Lucille Toth, Dance Scholar & Assistant Professor of French (Ohio State University)

The global response to Covid-19 has brought together political actors, health professionals, educators, industry leaders, artists, and activists. The pandemic has thrown into sharp relief the idea of connections: between countries and peoples; between epidemiology and the ecosystem; between public health and the economy. While PPE and masks saved lives, they also posed major environmental questions about plastic waste; while the global industrial slowdown cost many jobs, it gave a much-needed break to various natural ecosystems; while face-to-face communication, including in classroom settings, was severely reduced, new modes of online engagement proliferated, requiring the development of new skills. Now, almost three years since the outbreak, Covid-19 is still impacting our societies. At the same time, a number of cultural actors have started speaking up about the “positive” aspects of the pandemic. Keeping in mind the death toll, due in part to slow governmental responses, they acknowledge personal, professional, or medical benefits to the crisis. “Quiet Quitting” or “WFH: Working from Home” have become common and preferred practices for many who are no longer afraid to set their boundaries; some individuals have noted how lockdown has saved them from burnout; others had more time to care for their loved ones. This emerging discourse does not overlook the trauma of the period, especially for marginalized individuals who are less likely to have experienced any benefits from it. On the contrary, sites of vulnerability were further exacerbated; even media attention has done little to bring about sustainable positive change. At the core of all of these experiences thus lies an important question: What lessons have we learned from Covid-19?

This conference seeks to address this question by focusing on spaces and places of cultural connection – between languages, countries, forms of production, disciplines temporalities – that require urgent transdisciplinary and intersectional consideration. The overarching topic to be explored is: How might post-pandemic futures be imagined or forged by paying attention to cultural meeting points? Questions to be addressed include, but are not limited to:

  • How might connections between literature or film and medicine allow for the representation of lessons learned from Covid-19? How does science influence literary or cinematographic production (of, for example, the “covid novel” or “pandemic films”), and vice-versa?
  • How do cultural narratives of past pandemics intersect with representations of Covid-19, and what lessons might they have for post-pandemic emergence and transformations?
  • How can Arts and Humanities responses to the pandemic help with the communication of scientific data and public health messages, or allow us to imagine new paradigms of healthcare?
  • How might increased scientific awareness/knowledge resulting from Covid-19 lead to innovative forms of cultural production, and vice-versa?
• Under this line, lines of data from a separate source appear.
(** ** Further properties *)

(** Scoring the same non-empty candidate twice in a row: the second call
    reports the reuse penalty 5. *)
Theorem rescoring_reports_reuse rt self now1 now2 password hint1 hint2 :
  password <> "" ->
  exists score1 analysis1 self1 score2 analysis2 self2,
    score_password rt self now1 password hint1 = Ok (score1, analysis1, self1)
    /\ score_password rt self1 now2 password hint2 = Ok (score2, analysis2, self2)
    /\ analysis2 !! "reuse_penalty" = Some (VNum (0.5 * 10)).
Proof.
  intros Hne.
  destruct (score_password_nonempty rt self now1 password hint1 Hne)
    as (pron & patterns & analysis & _ & _ & _ & _ & _ & Hs).
  cbv zeta in Hs.
  match type of Hs with
  | _ = Ok (_, _, ?s) => set (self1 := s) in *
  end.
  assert (Hr : retained 0 (Sha256.hexdigest password) (password_history self1)).
  { subst self1. rewrite pushed_add_to_history. apply retained_pushed_same. }
  destruct (score_password_nonempty rt self1 now2 password hint2 Hne)
    as (pron2 & patterns2 & analysis2 & _ & _ & _ & Hreuse & _ & Hs2).
  cbv zeta in Hs2.
  eexists _, _, self1, _, _, _.
  split; [exact Hs |]. split; [exact Hs2 |].
  rewrite zxcvbn_blend_lookup by discriminate.
  rewrite Hreuse, (retained_reuse _ _ _ Hr). reflexivity.
Qed.

Lemma rescoring_reports_reuse_witness :
  "sunset2024!" <> ""
  /\ exists score1 analysis1 self1 score2 analysis2 self2,
       score_password reference_runtime (__init__ "balanced" "en")
         "2025-08-16 10:00:00" "sunset2024!" "" = Ok (score1, analysis1, self1)
       /\ score_password reference_runtime self1
            "2025-08-16 10:00:01" "sunset2024!" "sunset" = Ok (score2, analysis2, self2)
       /\ analysis2 !! "reuse_penalty" = Some (VNum (0.5 * 10)).
Proof.
  split; [discriminate |].
  apply rescoring_reports_reuse. discriminate.
Defined.

(** On every non-empty candidate [detect_patterns] returns a list of
    findings and [estimate_pronounceability] a value between 0 and 1. *)
Theorem pattern_library_returns_on_nonempty password :
  password <> "" ->
  (exists patterns, detect_patterns password = Ok patterns)
  /\ (exists p, estimate_pronounceability password = Ok p /\ (0 <= p <= 1)%Q).
Proof.
  intros Hne. split.
  - apply detect_patterns_total, Hne.
  - apply estimate_pronounceability_total, Hne.
Qed.

Lemma pattern_library_returns_on_nonempty_witness :
  "!" <> ""
  /\ (exists patterns, detect_patterns "!" = Ok patterns)
  /\ (exists p, estimate_pronounceability "!" = Ok p /\ (0 <= p <= 1)%Q).
Proof.
  split; [discriminate |].
  apply pattern_library_returns_on_nonempty. discriminate.
Defined.

(** * Further properties of the code *)

(** ** Edit distance *)

(** On ASCII strings whose lengths differ by more than 2,
    [_simple_edit_distance] answers more than 2: the length of the longer
    string against an empty one, the sentinel 3 otherwise. *)
Theorem edit_distance_length_gap (s1 s2 : string) :
  PyStr.isascii s1 = true -> PyStr.isascii s2 = true ->
  (String.length s1 + 2 < String.length s2)%nat
  \/ (String.length s2 + 2 < String.length s1)%nat ->
  (2 < _simple_edit_distance s1 s2)%nat.
Proof.
  intros _ _ Hgap. unfold _simple_edit_distance.
  destruct (Nat.ltb_spec (String.length s1) (String.length s2)) as [Hlt | Hge].
  - destruct (String.eqb_spec s1 "") as [-> | Hne]; [cbn in *; lia |].
    destruct (Nat.ltb_spec 2 (String.length s2 - String.length s1)); lia.
  - destruct (String.eqb_spec s2 "") as [-> | Hne]; [cbn in *; lia |].
    destruct (Nat.ltb_spec 2 (String.length s1 - String.length s2)); lia.
Qed.

Lemma edit_distance_length_gap_witness :
  PyStr.isascii "pass" = true /\ PyStr.isascii "password" = true
  /\ ((String.length "pass" + 2 < String.length "password")%nat
      \/ (String.length "password" + 2 < String.length "pass")%nat)
  /\ (2 < _simple_edit_distance "pass" "password")%nat.
Proof.
  assert (H1 : PyStr.isascii "pass" = true) by reflexivity.
  assert (H2 : PyStr.isascii "password" = true) by reflexivity.
  assert (H : (String.length "pass" + 2 < String.length "password")%nat
              \/ (String.length "password" + 2 < String.length "pass")%nat)
    by (left; vm_compute; lia).
  split; [exact H1 |]. split; [exact H2 |]. split; [exact H |].
  exact (edit_distance_length_gap "pass" "password" H1 H2 H).
Defined.

(** ** Leet reversal *)

Lemma replace_cons (a b c : ascii) (s : string) :
  PyStr.replace a b (String c s) = String (if Ascii.eqb c a then b else c) (PyStr.replace a b s).
Proof. reflexivity. Qed.

Lemma reverse_leet_inner (char : ascii) (subs : list ascii) : forall (c : ascii) (s : string),
  fold_left (fun result sub => PyStr.replace sub char result) subs (String c s)
  = String (fold_left (fun result sub => if Ascii.eqb result sub then char else result) subs c)
           (fold_left (fun result sub => PyStr.replace sub char result) subs s).
Proof.
  induction subs as [| sub subs IH]; intros c s; [reflexivity |].
  cbn [fold_left]. rewrite replace_cons. apply IH.
Qed.

Lemma reverse_leet_inner_empty (char : ascii) (subs : list ascii) :
  fold_left (fun result sub => PyStr.replace sub char result) subs "" = "".
Proof. induction subs as [| sub subs IH]; [reflexivity | exact IH]. Qed.

Lemma reverse_leet_table (table : list (ascii * list ascii)) : forall (c : ascii) (s : string),
  fold_left
    (fun result '(char, substitutions) =>
       fold_left (fun result sub => PyStr.replace sub char result) substitutions result)
    table (String c s)
  = String
      (fold_left
         (fun result '(char, substitutions) =>
            fold_left (fun result sub => if Ascii.eqb result sub then char else result)
              substitutions result)
         table c)
      (fold_left
         (fun result '(char, substitutions) =>
            fold_left (fun result sub => PyStr.replace sub char result) substitutions result)
         table s).
Proof.
  induction table as [| [char subs] table IH]; intros c s; [reflexivity |].
  cbn [fold_left]. rewrite reverse_leet_inner. apply IH.
Qed.

Lemma reverse_leet_table_empty (table : list (ascii * list ascii)) :
  fold_left
    (fun result '(char, substitutions) =>
       fold_left (fun result sub => PyStr.replace sub char result) substitutions result)
    table "" = "".
Proof.
  induction table as [| [char subs] table IH]; [reflexivity |].
  cbn [fold_left]. rewrite reverse_leet_inner_empty. exact IH.
Qed.

(** [_reverse_leet_speak] works character by character. *)
Lemma reverse_leet_cons (c : ascii) (s : string) :
  _reverse_leet_speak (String c s) = String (deleet_char c) (_reverse_leet_speak s).
Proof. apply reverse_leet_table. Qed.

Lemma deleet_char_clean (c : ascii) :
  is_leet (deleet_char c) = false /\ deleet_char (deleet_char c) = deleet_char c.
Proof. destruct c as [[] [] [] [] [] [] [] []]; split; vm_compute; reflexivity. Qed.

(** [_reverse_leet_speak] keeps the length, leaves no substitute character
    of the table behind, and changes nothing when applied again. *)
Theorem reverse_leet_speak_normalizes (password : string) :
  String.length (_reverse_leet_speak password) = String.length password
  /\ PyStr.any is_leet (_reverse_leet_speak password) = false
  /\ _reverse_leet_speak (_reverse_leet_speak password) = _reverse_leet_speak password.
Proof.
  induction password as [| c s (IHlen & IHany & IHidem)].
  - repeat split; apply reverse_leet_table_empty.
  - rewrite !reverse_leet_cons. destruct (deleet_char_clean c) as [Hc Hi].
    repeat split.
    + cbn [String.length]. rewrite IHlen. reflexivity.
    + cbn [PyStr.any]. rewrite Hc, IHany. reflexivity.
    + rewrite Hi, IHidem. reflexivity.
Qed.

(** ** Similarity matcher *)

Lemma lower_char_idempotent (c : ascii) : PyStr.lower_char (PyStr.lower_char c) = PyStr.lower_char c.
Proof. destruct c as [[] [] [] [] [] [] [] []]; vm_compute; reflexivity. Qed.

Lemma lower_idempotent (s : string) : PyStr.lower (PyStr.lower s) = PyStr.lower s.
Proof.
  induction s as [| c s IH]; [reflexivity |].
  cbn [PyStr.lower]. rewrite lower_char_idempotent, IH. reflexivity.
Qed.

Lemma check_common_passwords_cases (password : string) :
  check_common_passwords password = (true, 0.9%Q)
  \/ check_common_passwords password = (true, 0.7%Q)
  \/ check_common_passwords password = (false, 0.0%Q).
Proof.
  unfold check_common_passwords.
  destruct (bool_decide _); [left; reflexivity |].
  destruct (existsb _ _); [right; left | right; right]; reflexivity.
Qed.

(** [check_common_passwords] answers (True, 0.9), (True, 0.7) or
    (False, 0.0), and the answer does not depend on the case of the
    letters of the candidate. *)
Theorem check_common_passwords_contract (password : string) :
  (check_common_passwords password = (true, 0.9%Q)
   \/ check_common_passwords password = (true, 0.7%Q)
   \/ check_common_passwords password = (false, 0.0%Q))
  /\ check_common_passwords (PyStr.lower password) = check_common_passwords password.
Proof.
  split; [apply check_common_passwords_cases |].
  unfold check_common_passwords. rewrite lower_idempotent. reflexivity.
Qed.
  • How might the translation of languages and (lived) experiences of Covid-19 provide insights into patienthood, medical environments and/or (future) pandemic management?
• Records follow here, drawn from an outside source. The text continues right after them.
(** X7: two shrinks in a row expose the same grid as the second one
    alone. *)
Theorem Resize_shrink_twice (s : surface) (sx sy w1 h1 w2 h2 : Z) :
  rect_ok (pts s) sx sy = true ->
  0 <= w2 <= w1 -> w1 <= sx -> 0 <= h2 <= h1 -> h1 <= sy ->
  exists s1 s2 s2',
    Resize s w1 h1 = (s1, Ok tt)
    /\ Resize s1 w2 h2 = (s2, Ok tt)
    /\ Resize s w2 h2 = (s2', Ok tt)
    /\ grid s2 = grid s2'.
Proof.
  intros Hr Hw2 Hw1 Hh2 Hh1.
  destruct (Resize_shrink s sx sy w1 h1) as (s1 & HR1 & _ & Hr1 & Hg1);
    [done|lia|lia|].
  destruct (Resize_shrink s1 w1 h1 w2 h2) as (s2 & HR2 & _ & _ & Hg2);
    [done|lia|lia|].
  destruct (Resize_shrink s sx sy w2 h2) as (s2' & HR2' & _ & _ & Hg2');
    [done|lia|lia|].
  exists s1, s2, s2'. split; [done|]. split; [done|]. split; [done|].
  rewrite Hg2, Hg2', Hg1.
  rewrite fmap_take, take_take, <- list_fmap_compose.
  replace (Z.to_nat w2 `min` Z.to_nat w1)%nat with (Z.to_nat w2) by lia.
  f_equal. apply list_fmap_ext. intros _ row _. simpl.
  rewrite take_take. f_equal. lia.
Qed.

Lemma Resize_shrink_twice_witness :
  exists s1 s2 s2',
    Resize ramp4 3 2 = (s1, Ok tt)
    /\ Resize s1 2 1 = (s2, Ok tt)
    /\ Resize ramp4 2 1 = (s2', Ok tt)
    /\ grid s2 = grid s2'.
Proof.
  apply (Resize_shrink_twice ramp4 4 2 3 2 2 1); [reflexivity|lia..].
Defined.
(** ** The storage existence check *)

(** C8: [object_exists] returns [False] exactly on a client error with code
    404, returns [True] exactly when [head_object] returns, and raises
    [S3ClientError] on every client error with another code; when it raises
    there is no returned value. *)
Theorem object_exists_cases (c : FaaSrS3Client) (key : str) :
  (object_exists c key = Returned false
   ↔ ∃ text, head_object c (_bucket_name c) key = HeadClientError "404" text)
  ∧ (object_exists c key = Returned true
     ↔ head_object c (_bucket_name c) key = HeadReturns)
  ∧ (∀ code text,
       head_object c (_bucket_name c) key = HeadClientError code text →
       code ≠ "404" →
       object_exists c key
       = Raised (S3ClientError ("Error checking object existence: " ++ text)))
  ∧ (∀ e, object_exists c key = Raised e → ∀ b, object_exists c key ≠ Returned b).
Proof.
  unfold object_exists.
  destruct (head_object c (_bucket_name c) key) as [|code text|what] eqn:E.
  - split_and!; [split; [done | intros [? ?]; done] | done | done | done].
  - case_bool_decide as Hc.
    + subst code. split_and!; [split; eauto | done | | done].
      intros code' text' [= <- <-] Hne. done.
    + split_and!; [split; [done | intros [t [= ? ?]]; done] | done | | done].
      intros code' text' [= <- <-] _. done.
  - split_and!; [split; [done | intros [? ?]; done] | done | done | done].
Qed.
Lemma run_path_unique_per_second_witness :
  RunPath.valid Demo.t_early /\ RunPath.valid Demo.t_next /\
  exists p1 p2 w1' w2',
    ensure_output_folder Demo.BASE_DIR Demo.t_early None initial_world
    = (Normal p1, w1') /\
    ensure_output_folder Demo.BASE_DIR Demo.t_next None initial_world
    = (Normal p2, w2') /\
    (p1 = p2 <-> RunPath.same_second Demo.t_early Demo.t_next).
Proof.
  assert (V1 : RunPath.valid Demo.t_early)
    by (unfold RunPath.valid, Demo.t_early; simpl; lia).
  assert (V2 : RunPath.valid Demo.t_next)
    by (unfold RunPath.valid, Demo.t_next; simpl; lia).
  split; [exact V1|]. split; [exact V2|].
  apply (run_path_unique_per_second Demo.BASE_DIR Demo.t_early Demo.t_next
           initial_world initial_world V1 V2).
Defined.

(** C8 as it is worded fails: two runs started at distinct times within
    one second get the same path, and the second run, opening the file
    for writing, leaves none of the first run's rows in it. *)
Lemma same_second_runs_collide :
  Demo.t_early <> Demo.t_late /\
  (ensure_output_folder Demo.BASE_DIR Demo.t_early None initial_world).1
  = Normal "/home/pi/ble/data/runs/20261104_090507/ble_events_20261104_090507.csv" /\
  (ensure_output_folder Demo.BASE_DIR Demo.t_late None initial_world).1
  = Normal "/home/pi/ble/data/runs/20261104_090507/ble_events_20261104_090507.csv" /\
  rows_at "/home/pi/ble/data/runs/20261104_090507/ble_events_20261104_090507.csv"
    (main Demo.BASE_DIR config_py
       (Demo.interrupted Demo.t_early [Demo.sensor]) initial_world).2
  = [header_row;
     [PyInt 1000; PyStr "60:c0:bf:49:2a:e9"; PyInt (-42); PyStr "Sensor1"]] /\
  rows_at "/home/pi/ble/data/runs/20261104_090507/ble_events_20261104_090507.csv"
    (main Demo.BASE_DIR config_py
       (Demo.interrupted Demo.t_late [Demo.other])
       (Demo.next_process
          (main Demo.BASE_DIR config_py
             (Demo.interrupted Demo.t_early [Demo.sensor])
             initial_world).2)).2
  = [header_row].
Proof.
  split_and!; try (vm_compute; reflexivity). discriminate.
Qed.

(** ** The end-to-end scenario *)

(** Watchlist [aa:bb:cc:dd:ee:ff]; the radio sees [AA:BB:CC:DD:EE:FF]
    (signal -42, name Sensor1) and [11:22:33:44:55:66]; the user then
    interrupts.  One data row, one event line, one queue entry, and exit
    status 0. *)
Example end_to_end_scenario :
  let r := main Demo.BASE_DIR Demo.config_one
             (Demo.interrupted Demo.t_early [Demo.sensor1; Demo.stranger])
             initial_world in
  exit_status r.1 = Some 0 /\
  console r.2
  = [LStarted;
     LEvent 1000 "aa:bb:cc:dd:ee:ff" (PyInt (-42)) (PyStr "Sensor1");
     LStoppedByUser] /\
  Queue.items (EVENT_QUEUE r.2)
  = [{| ev_timestamp_ns := 1000; ev_mac := "aa:bb:cc:dd:ee:ff";
        ev_rssi := PyInt (-42); ev_name := PyStr "Sensor1" |}] /\
  files r.2 !! RunPath.csv_path Demo.BASE_DIR Demo.t_early
  = Some {| durable :=
              [header_row;
               [PyInt 1000; PyStr "aa:bb:cc:dd:ee:ff"; PyInt (-42);
                PyStr "Sensor1"]];
            buffered := []; closed := true |} /\
  radio r.2 = [RNew; RStart; RStop].
Proof. vm_compute. repeat split; reflexivity. Qed.

(** A refused write: the event is printed and queued, the error is
    reported, no row is written, and the next packets are handled. *)
Example refused_write_scenario :
  let r := main Demo.BASE_DIR config_py
             (Demo.interrupted Demo.t_early
                [Demo.sensor_disk_full; Demo.malformed; Demo.sensor])
             initial_world in
  console r.2
  = [LStarted;
     LEvent 6000 "60:c0:bf:49:2a:e9" (PyInt (-42)) (PyStr "Unknown");
     LPacketError (OSError "No space left on device");
     LPacketError (AttributeError "'int' object has no attribute 'lower'");
     LEvent 1000 "60:c0:bf:49:2a:e9" (PyInt (-42)) (PyStr "Sensor1");
     LStoppedByUser] /\
  rows_at (RunPath.csv_path Demo.BASE_DIR Demo.t_early) r.2
  = [header_row;
     [PyInt 1000; PyStr "60:c0:bf:49:2a:e9"; PyInt (-42); PyStr "Sensor1"]].
Proof. vm_compute. split; reflexivity. Qed.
  • How have artists engaged with the crisis, producing new shows, new writings, new choreographies?
  • How might the pandemic lead to new cross-disciplinary partnerships?
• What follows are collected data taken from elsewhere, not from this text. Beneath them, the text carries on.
(** A filter that does not throw keeps the entries that pass its test. *)
Lemma filter_by_kept (test : value -> exn + bool) (entries : list value)
  (kept : list Coin.t) :
  filter_by test entries = inr kept ->
  kept = map coin_of (filter (passes test) entries).
Proof.
  revert kept. induction entries as [| c rest IH]; intros kept H.
  - injection H as <-. reflexivity.
  - cbn [filter_by] in H. cbn [filter]. unfold passes at 1.
    destruct (Js.field c "price_change_percentage_24h") as [e | change];
      [discriminate |].
    destruct (test change) as [e | keep]; [discriminate |].
    destruct (filter_by test rest) as [e | kept']; [discriminate |].
    injection H as <-. rewrite (IH kept' eq_refl).
    destruct keep; reflexivity.
Qed.

Lemma passes_test (test : value -> exn + bool) (c : value) :
  passes test c = true
  <-> Js.nullish c = false
      /\ test (Coin.price_change_percentage_24h (coin_of c)) = inr true.
Proof.
  unfold passes.
  destruct (Js.field c "price_change_percentage_24h") as [e | change] eqn:F.
  - split; [discriminate |]. intros [N _].
    destruct c; try discriminate.
  - rewrite (change_of_coin _ _ F).
    assert (N : Js.nullish c = false) by (destruct c; try discriminate; reflexivity).
    destruct (test change) as [e | []]; split; try discriminate; auto;
      intros [_ H]; discriminate.
Qed.

Lemma filter_by_In (test : value -> exn + bool) (entries : list value)
  (kept : list Coin.t) (coin : Coin.t) :
  filter_by test entries = inr kept ->
  (In coin kept
   <-> exists c,
         In c entries /\ coin = coin_of c
         /\ test (Coin.price_change_percentage_24h coin) = inr true).
Proof.
  intros H. rewrite (filter_by_kept _ _ _ H), in_map_iff. split.
  - intros (c & <- & Hin). apply filter_In in Hin. destruct Hin as [Hin P].
    exists c. split; [exact Hin |]. split; [reflexivity |].
    apply passes_test, P.
  - intros (c & Hin & -> & T). exists c. split; [reflexivity |].
    apply filter_In. split; [exact Hin |]. apply passes_test.
    split; [| exact T].
    clear T. revert kept H. induction entries as [| c0 rest IH]; intros kept H;
      [destruct Hin |].
    cbn [filter_by] in H.
    destruct (Js.field c0 "price_change_percentage_24h") as [e | change] eqn:F;
      [discriminate |].
    destruct (test change) as [e | keep]; [discriminate |].
    destruct (filter_by test rest) as [e | kept']; [discriminate |].
    destruct Hin as [<- | Hin].
    + destruct c0; try discriminate; reflexivity.
    + exact (IH Hin kept' eq_refl).
Qed.

(** The two filters of the selection, when it does not throw. *)
Lemma allCandidates_filters (entries : list value) (threshold : Num.number)
  (candidates : list candidate) :
  allCandidates entries threshold = inr candidates ->
  exists bulls bears,
    filter_by (fun change => Js.gt change threshold) entries = inr bulls
    /\ filter_by (fun change => Js.lt change (Num.neg threshold)) entries
       = inr bears
    /\ candidates
       = (map (fun c => (c, bullish)) bulls
          ++ map (fun c => (c, bearish)) bears)%list.
Proof.
  unfold allCandidates. intros H.
  destruct (filter_by _ entries) as [e | bulls]; [discriminate |].
  destruct (filter_by _ entries) as [e | bears]; [discriminate |].
  injection H as <-. exists bulls, bears. repeat split.
Qed.

Lemma In_bullish (entries : list value) (threshold : Num.number)
  (candidates : list candidate) (coin : Coin.t) :
  allCandidates entries threshold = inr candidates ->
  (In (coin, bullish) candidates
   <-> exists c,
         In c entries /\ coin = coin_of c
         /\ Js.gt (Coin.price_change_percentage_24h coin) threshold = inr true).
Proof.
  intros H. destruct (allCandidates_filters _ _ _ H) as (bulls & bears & B & _ & ->).
  rewrite <- (filter_by_In _ _ _ coin B), in_app_iff, !in_map_iff. split.
  - intros [(c & E & Hin) | (c & E & _)]; [| discriminate].
    injection E as <-. exact Hin.
  - intros Hin. left. exists coin. auto.
Qed.

Lemma In_bearish (entries : list value) (threshold : Num.number)
  (candidates : list candidate) (coin : Coin.t) :
  allCandidates entries threshold = inr candidates ->
  (In (coin, bearish) candidates
   <-> exists c,
         In c entries /\ coin = coin_of c
         /\ Js.lt (Coin.price_change_percentage_24h coin) (Num.neg threshold)
            = inr true).
Proof.
  intros H. destruct (allCandidates_filters _ _ _ H) as (bulls & bears & _ & B & ->).
  rewrite <- (filter_by_In _ _ _ coin B), in_app_iff, !in_map_iff. split.
  - intros [(c & E & _) | (c & E & Hin)]; [discriminate |].
    injection E as <-. exact Hin.
  - intros Hin. right. exists coin. auto.
Qed.

(** A comparison that does not throw compares the Number of the change. *)
Lemma gt_cases (change : value) (threshold : Num.number) (keep : bool) :
  Js.gt change threshold = inr keep
  <-> exists x, Js.ToNumber change = inr x /\ keep = Num.ltb threshold x.
Proof.
  unfold Js.gt. destruct (Js.ToNumber change) as [e | x]; split.
  - discriminate.
  - intros (x & H & _). discriminate.
  - intros H. injection H as <-. exists x. auto.
  - intros (x' & H & ->). injection H as <-. reflexivity.
Qed.

Lemma lt_cases (change : value) (threshold : Num.number) (keep : bool) :
  Js.lt change threshold = inr keep
  <-> exists x, Js.ToNumber change = inr x /\ keep = Num.ltb x threshold.
Proof.
  unfold Js.lt. destruct (Js.ToNumber change) as [e | x]; split.
  - discriminate.
  - intros (x & H & _). discriminate.
  - intros H. injection H as <-. exists x. auto.
  - intros (x' & H & ->). injection H as <-. reflexivity.
Qed.

(** C3, as the code has it.  Whenever the selection returns a list: for
    every threshold, a coin is a bullish candidate exactly when it is the
    coin of an entry whose 24h change is above the threshold, and a
    bearish one exactly when that change is below the opposite of the
    threshold; and when the threshold is not negative, a coin whose
    change equals the threshold or its opposite passes neither comparison
    and is no candidate. *)
Theorem threshold_is_exclusive (entries : list value) (threshold : Num.number)
  (candidates : list candidate) :
  allCandidates entries threshold = inr candidates ->
  (forall coin,
      In (coin, bullish) candidates
      <-> exists c,
            In c entries /\ coin = coin_of c
            /\ Js.gt (Coin.price_change_percentage_24h coin) threshold
               = inr true)
  /\ (forall coin,
         In (coin, bearish) candidates
         <-> exists c,
               In c entries /\ coin = coin_of c
               /\ Js.lt (Coin.price_change_percentage_24h coin)
                    (Num.neg threshold) = inr true)
  /\ (not_negative threshold ->
      forall coin x,
        Js.ToNumber (Coin.price_change_percentage_24h coin) = inr x ->
        Num.eqb x threshold = true \/ Num.eqb x (Num.neg threshold) = true ->
        Js.gt (Coin.price_change_percentage_24h coin) threshold = inr false
        /\ Js.lt (Coin.price_change_percentage_24h coin) (Num.neg threshold)
           = inr false
        /\ forall d, ~ In (coin, d) candidates).
Proof.
  intros H.
  split; [intros coin; apply In_bullish, H |].
  split; [intros coin; apply In_bearish, H |].
  intros Hpos coin x Hx Hat.
  assert (Hgt : Js.gt (Coin.price_change_percentage_24h coin) threshold
                = inr false).
  { apply gt_cases. exists x. split; [exact Hx |]. symmetry.
    destruct Hat as [E | E].
    - apply (eqb_not_ltb _ _ E).
    - apply at_opposite_not_above; assumption. }
  assert (Hlt : Js.lt (Coin.price_change_percentage_24h coin) (Num.neg threshold)
                = inr false).
  { apply lt_cases. exists x. split; [exact Hx |]. symmetry.
    destruct Hat as [E | E].
    - apply at_threshold_not_below; assumption.
    - apply (eqb_not_ltb _ _ E). }
  split; [exact Hgt |]. split; [exact Hlt |].
  intros [|] Hin.
  - apply (In_bullish _ _ _ _ H) in Hin. destruct Hin as (_ & _ & _ & T).
    congruence.
  - apply (In_bearish _ _ _ _ H) in Hin. destruct Hin as (_ & _ & _ & T).
    congruence.
Qed.

(** C10, as the code has it.  Whenever the selection returns a list: a
    coin whose 24h change is absent ([undefined]), or converts to NaN,
    passes neither comparison, whatever the threshold, and is no
    candidate; a coin whose change is [null] is compared as 0, and is no
    candidate when the threshold is not negative. *)
Theorem no_change_no_candidate (entries : list value) (threshold : Num.number)
  (candidates : list candidate) :
  allCandidates entries threshold = inr candidates ->
  forall coin,
    (Coin.price_change_percentage_24h coin = VUndefined
     \/ (exists x,
            Js.ToNumber (Coin.price_change_percentage_24h coin) = inr x
            /\ Num.isNaN x = true) ->
     Js.gt (Coin.price_change_percentage_24h coin) threshold = inr false
     /\ Js.lt (Coin.price_change_percentage_24h coin) (Num.neg threshold)
        = inr false
     /\ forall d, ~ In (coin, d) candidates)
    /\ (Coin.price_change_percentage_24h coin = VNull ->
        not_negative threshold ->
        Js.gt (Coin.price_change_percentage_24h coin) threshold = inr false
        /\ Js.lt (Coin.price_change_percentage_24h coin) (Num.neg threshold)
           = inr false
        /\ forall d, ~ In (coin, d) candidates).
Proof.
  intros H coin.
  assert (none : Js.gt (Coin.price_change_percentage_24h coin) threshold
                 = inr false ->
                 Js.lt (Coin.price_change_percentage_24h coin)
                   (Num.neg threshold) = inr false ->
                 forall d, ~ In (coin, d) candidates).
  { intros Hgt Hlt [|] Hin.
    - apply (In_bullish _ _ _ _ H) in Hin. destruct Hin as (_ & _ & _ & T).
      congruence.
    - apply (In_bearish _ _ _ _ H) in Hin. destruct Hin as (_ & _ & _ & T).
      congruence. }
  split.
  - intros Habs.
    assert (HN : exists x,
               Js.ToNumber (Coin.price_change_percentage_24h coin) = inr x
               /\ Num.isNaN x = true).
    { destruct Habs as [-> | Habs]; [exists Num.NaN; split; reflexivity | exact Habs]. }
    destruct HN as (x & Hx & HN).
    assert (Hgt : Js.gt (Coin.price_change_percentage_24h coin) threshold
                  = inr false).
    { apply gt_cases. exists x. split; [exact Hx |]. symmetry.
      apply ltb_NaN_r, HN. }
    assert (Hlt : Js.lt (Coin.price_change_percentage_24h coin)
                    (Num.neg threshold) = inr false).
    { apply lt_cases. exists x. split; [exact Hx |]. symmetry.
      apply ltb_NaN_l, HN. }
    split; [exact Hgt |]. split; [exact Hlt | exact (none Hgt Hlt)].
  - intros Hnull Hpos.
    assert (Hgt : Js.gt VNull threshold = inr false).
    { unfold Js.gt. cbn [Js.ToNumber]. f_equal.
      unfold not_negative in Hpos. unfold Num.ltb, SFltb in *.
      destruct threshold as [[] | [] | | [] m e]; try discriminate; reflexivity. }
    assert (Hlt : Js.lt VNull (Num.neg threshold) = inr false).
    { unfold Js.lt. cbn [Js.ToNumber]. f_equal.
      unfold not_negative in Hpos. unfold Num.ltb, SFltb, Num.neg in *.
      destruct threshold as [[] | [] | | [] m e]; try discriminate; reflexivity. }
    rewrite Hnull. split; [exact Hgt |]. split; [exact Hlt |].
    apply none; rewrite Hnull; assumption.
Qed.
  • What new, productive pedagogical modalities might emerge from the pandemic?

We are looking to include: traditional papers and panels, roundtables, live or prerecorded creative performances (dance, spoken word, readings, short films, etc.). Please submit abstracts of around 250 words (with a short bio) to loic.bourdeau@mu.ie and steven.wilson@qub.ac.uk by March 22, 2023. Selected contributors will receive notification of outcome before the end of April. Please title your word document as follows: LASTNAME-PPF2023-INPERSON or LASTNAME-PPF2023-ONLINE depending on your preference.